ScenarioBench is a small generic benchmark runner for comparing the same scenario across one or more target versions of a system.
It uses NBomber and a JSON config to run one or more scenarios against each configured target. A scenario can be either a built-in HTTP request or a scenario-pack workflow. ScenarioBench writes NBomber artifacts plus normalized JSON and Markdown reports.
ScenarioBench has two separate parts:
- contract:
ScenarioBench.Abstractions, public interfaces and DTOs for private scenario packs and validation results; - runner:
ScenarioBench.Cli, the load generator that runs on the host; - target: the system under test, normally a Docker/Compose stack.
For this public MVP, the target is a tiny demo HTTP API in Docker. Later, a private Unicorn scenario repository can use the same runner against real Unicorn old/new stacks.
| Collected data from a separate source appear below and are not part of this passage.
(* ===== verification/ReleaseStore.v ===== *)
(** The release store of [internal/release/store.go] and [tracker.go]: the
    jobs that are completed but not yet released, the reconciler's cursor and
    the scheduler's two timestamps, kept in one JSON file that several
    processes share.

    [Store] is the interface the scheduler, the reconciler and the tracker use;
    [StoreLaws] says what it promises in terms of an abstract [view]; and
    [Module FileStore] is the implementation, down to the system calls. *)
From S2P Require Import Prelude.
From stdpp Require Import sorting.

#[local] Open Scope Z_scope.

(** * Data *)

Record PendingJob : Type := MkPendingJob {
  JobID : Z;
  CompletedAt : Z;
  FailCount : Z;
  BackoffUntil : Z;
}.

#[global] Instance PendingJob_eq_dec : EqDecision PendingJob.
Proof. solve_decision. Defined.

(** [sort.Slice(out, func(i, j) bool { return out[i].JobID < out[j].JobID })]. *)
Definition by_JobID (p q : PendingJob) : Prop := JobID p <= JobID q.

#[global] Instance by_JobID_dec p q : Decision (by_JobID p q).
Proof. unfold by_JobID. apply _. Defined.
#[global] Instance by_JobID_total : Total by_JobID.
Proof. intros p q. unfold by_JobID. lia. Qed.
#[global] Instance by_JobID_trans : Transitive by_JobID.
Proof. intros p q r. unfold by_JobID. lia. Qed.

Definition sort_by_JobID (l : list PendingJob) : list PendingJob := merge_sort by_JobID l.

Definition has_job (id : Z) (l : list PendingJob) : bool :=
  existsb (fun p => JobID p =? id) l.

(** The loop of [RecordFailure]: the first entry with the id, if there is one. *)
Fixpoint bump_failure (id until : Z) (l : list PendingJob) : option (list PendingJob) :=
  match l with
  | [] => None
  | p :: l' =>
      if JobID p =? id
      then Some (MkPendingJob (JobID p) (CompletedAt p) (i64_wrap (FailCount p + 1)) until :: l')
      else cons p <$> bump_failure id until l'
  end.

(** * The interface *)

Class Store (W : Type) := {
  AddEligible : Z -> Z -> io W unit;
  Pending : io W (list PendingJob);
  Remove : list Z -> io W unit;
  RecordFailure : Z -> Z -> io W unit;
  GetReconcileBlock : io W Z;
  SetReconcileBlock : Z -> io W unit;
  GetLastReleaseTs : io W Z;
  SetLastReleaseTs : Z -> io W unit;
  GetNextAllowedAttempt : io W Z;
  SetNextAllowedAttempt : Z -> io W unit;
}.

(** [Tracker.MarkEligible]. *)
Definition MarkEligible {W} `{Store W} (jobID completedAt : Z) : io W unit :=
  AddEligible jobID completedAt.

(** ** What the interface promises

    A store holds a [view]; each operation has a specification on views. An
    operation that reports success has done exactly what its specification
    says, one that reports an error has changed nothing, and in a healthy
    store only the refusals of the specification are errors. *)

Record view : Type := View {
  v_pending : list PendingJob;
  v_cursor : Z;
  v_last : Z;
  v_gate : Z;
}.

Definition v_jobs (v : view) : list Z := JobID <$> v_pending v.

Definition spec_AddEligible (id t : Z) (v : view) : option (unit * view) :=
  Some (tt, if has_job id (v_pending v) then v
            else View (v_pending v ++ [MkPendingJob id t 0 0]) (v_cursor v) (v_last v) (v_gate v)).
Definition spec_Pending (v : view) : option (list PendingJob * view) :=
  Some (sort_by_JobID (v_pending v), v).
Definition spec_Remove (ids : list Z) (v : view) : option (unit * view) :=
  Some (tt, View (filter (fun p => JobID p ∉ ids) (v_pending v)) (v_cursor v) (v_last v) (v_gate v)).
Definition spec_RecordFailure (id until : Z) (v : view) : option (unit * view) :=
  Some (tt, match bump_failure id until (v_pending v) with
            | Some l => View l (v_cursor v) (v_last v) (v_gate v)
            | None => v
            end).
Definition spec_GetReconcileBlock (v : view) : option (Z * view) := Some (v_cursor v, v).
Definition spec_SetReconcileBlock (b : Z) (v : view) : option (unit * view) :=
  if b <? v_cursor v then None else Some (tt, View (v_pending v) b (v_last v) (v_gate v)).
Definition spec_SeedReconcileBlock (b : Z) (v : view) : option (bool * view) :=
  Some (if negb (v_cursor v =? 0) then (false, v)
        else (true, View (v_pending v) b (v_last v) (v_gate v))).
Definition spec_GetLastReleaseTs (v : view) : option (Z * view) := Some (v_last v, v).
Definition spec_SetLastReleaseTs (t : Z) (v : view) : option (unit * view) :=
  Some (tt, View (v_pending v) (v_cursor v) t (v_gate v)).
Definition spec_GetNextAllowedAttempt (v : view) : option (Z * view) := Some (v_gate v, v).
Definition spec_SetNextAllowedAttempt (t : Z) (v : view) : option (unit * view) :=
  Some (tt, View (v_pending v) (v_cursor v) (v_last v) t).

Class StoreView (W : Type) := {
  store_view : W -> option view;
  store_healthy : W -> Prop;
}.

Section Implements.
Context {W : Type} `{StoreView W}.

Definition implements {A} (op : io W A) (spec : view -> option (A * view)) : Prop :=
  forall w v, store_view w = Some v ->
    match op w with
    | (Ok a, w') => exists v', spec v = Some (a, v') /\ store_view w' = Some v'
    | (Err _, w') => store_view w' = Some v
    end /\
    (store_healthy w -> store_healthy (final op w) /\
       (is_Some (spec v) -> is_ok (value op w) = true)).

Lemma implements_ok {A} (op : io W A) spec w v a w' :
  implements op spec -> store_view w = Some v -> op w = (Ok a, w') ->
  exists v', spec v = Some (a, v') /\ store_view w' = Some v'.
Proof. intros Hi Hv Ho. destruct (Hi w v Hv) as [Hc _]. by rewrite Ho in Hc. Qed.

Lemma implements_err {A} (op : io W A) spec w v e w' :
  implements op spec -> store_view w = Some v -> op w = (Err e, w') -> store_view w' = Some v.
Proof. intros Hi Hv Ho. destruct (Hi w v Hv) as [Hc _]. by rewrite Ho in Hc. Qed.
End Implements.
Lemma step_classify ws now p info b w b' w' :
  classify ws now p info b w = (b', w') -> allowed (JobID p) ->
  bins_ok ws now b (w_trace w) -> ECallState (JobID p) (Ok info) ∈ w_trace w ->
  binned ws now (JobID p) b w b' w'.
Proof.
  intros E Ha Hb Hin. unfold classify, st_ret in E.
  destruct (bool_decide (Worker info = workerAddr)) eqn:Hw; simpl in E.
  2:{ eapply binned_drop; [done|done| |exact E]. unfold unpayable. by rewrite Hw. }
  destruct (State info) eqn:Es; repeat case_match;
    first [ by eapply binned_keep; [done|done|auto]
          | eapply binned_release; [done|done|done|by apply bool_decide_eq_true in Hw| |done]
          | eapply binned_drop; [done|done| |exact E] ];
    unfold releasable, unpayable; rewrite Es, ?Hw; simpl; try done.
  by match goal with H : fee_positive _ = _ |- _ => rewrite H end.
Qed.
Lemma stable_try {A} (c : io S A) : safe acc (on_store c) -> safe acc (try_store c).
Proof. intros Hc. unfold try_store. safely. Qed.
#[local] Hint Resolve stable_try : safe.
Lemma stable_getJobState id : safe acc (getJobState id).
Proof. unfold getJobState, traced. safely. Qed.
Lemma stable_recordAttempt now : safe acc (recordAttempt now).
Proof. unfold recordAttempt. safely. Qed.
Lemma stable_pause now r : safe acc (applyPauseBackoff cfg now r).
Proof. unfold applyPauseBackoff, recordAttemptWithBackoff. safely. Qed.
Lemma stable_perJobFailure j now : safe acc (recordPerJobFailure cfg j now).
Proof. unfold recordPerJobFailure. safely. Qed.
#[local] Hint Resolve stable_getJobState stable_recordAttempt stable_perJobFailure : safe.
Lemma stable_fallback_release now id el out : safe acc (fallback_release cfg now id el out).
Proof. unfold fallback_release, releaseJob, traced. safely. Qed.
#[local] Hint Resolve stable_fallback_release : safe.
Lemma stable_fallback_job ws now id out : safe acc (fallback_job cfg ws now id out).
Proof. unfold fallback_job. safely. Qed.
Lemma stable_fallback_loop ws now batch out : safe acc (fallback_loop cfg ws now batch out).
Proof.
  revert out. induction batch as [|id batch IH]; intros out; cbn [fallback_loop]; [apply safe_ret|].
  apply safe_bind; [apply stable_fallback_job|]. intros [[] r]; [apply safe_ret|apply IH].
Qed.
Lemma stable_classify ws now p info b : safe acc (classify cfg workerAddr ws now p info b).
Proof. unfold classify. safely. Qed.
#[local] Hint Resolve stable_classify : safe.
Lemma stable_partition ws now cands b : safe acc (partition_loop cfg workerAddr ws now cands b).
Proof. revert b. induction cands as [|p cands IH]; intros b; cbn [partition_loop]; safely. Qed.
Lemma stable_drop ids : safe acc (remove_dropped ids).
Proof. unfold remove_dropped. safely. Qed.
End Steps.
#[local] Hint Resolve stable_try stable_getJobState stable_recordAttempt stable_pause stable_perJobFailure stable_fallback_release
  stable_fallback_job stable_fallback_loop stable_classify stable_partition stable_drop : safe.

(** The trace only grows. *)
Definition grown (past : list event) (w : world) : Prop := exists l, w_trace w = l ++ past.
Lemma grown_stable past : stable (grown past).
Proof.
  assert (forall A (c : io S A), safe (grown past) (on_store c)) as Hs.
  { intros A c w [l Hl]. exists l. unfold final, on_store. by destruct (c (w_store w)). }
  split; intros; try apply Hs; intros w [l Hl]; unfold final.
  - exists (e :: l). cbn. by rewrite Hl.
  - exists l. unfold on_chain. by destruct (c (w_chain w)).
Qed.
Start the metrics UI and the demo target:
docker compose -f examples/docker-compose.observability.yml up -d
docker compose -f examples/docker-compose.demo.yml up -d --buildRun the benchmark and stream metrics to Grafana:
dotnet run --project src/ScenarioBench.Cli -- \
--config examples/http-smoke.json \
--infra-config examples/infra/influxdb.jsonOpen Grafana:
http://127.0.0.1:3000/d/scenariobench-nbomber-overview/scenariobench-nbomber-overview
Login:
admin / admin
Stop containers:
docker compose -f examples/docker-compose.demo.yml down
docker compose -f examples/docker-compose.observability.yml downThe benchmark also writes local files to:
artifacts/<run-id>/
The most important local file is:
artifacts/<run-id>/comparison.md
For a fuller workflow and metric guide, see docs/USAGE_GUIDE.md.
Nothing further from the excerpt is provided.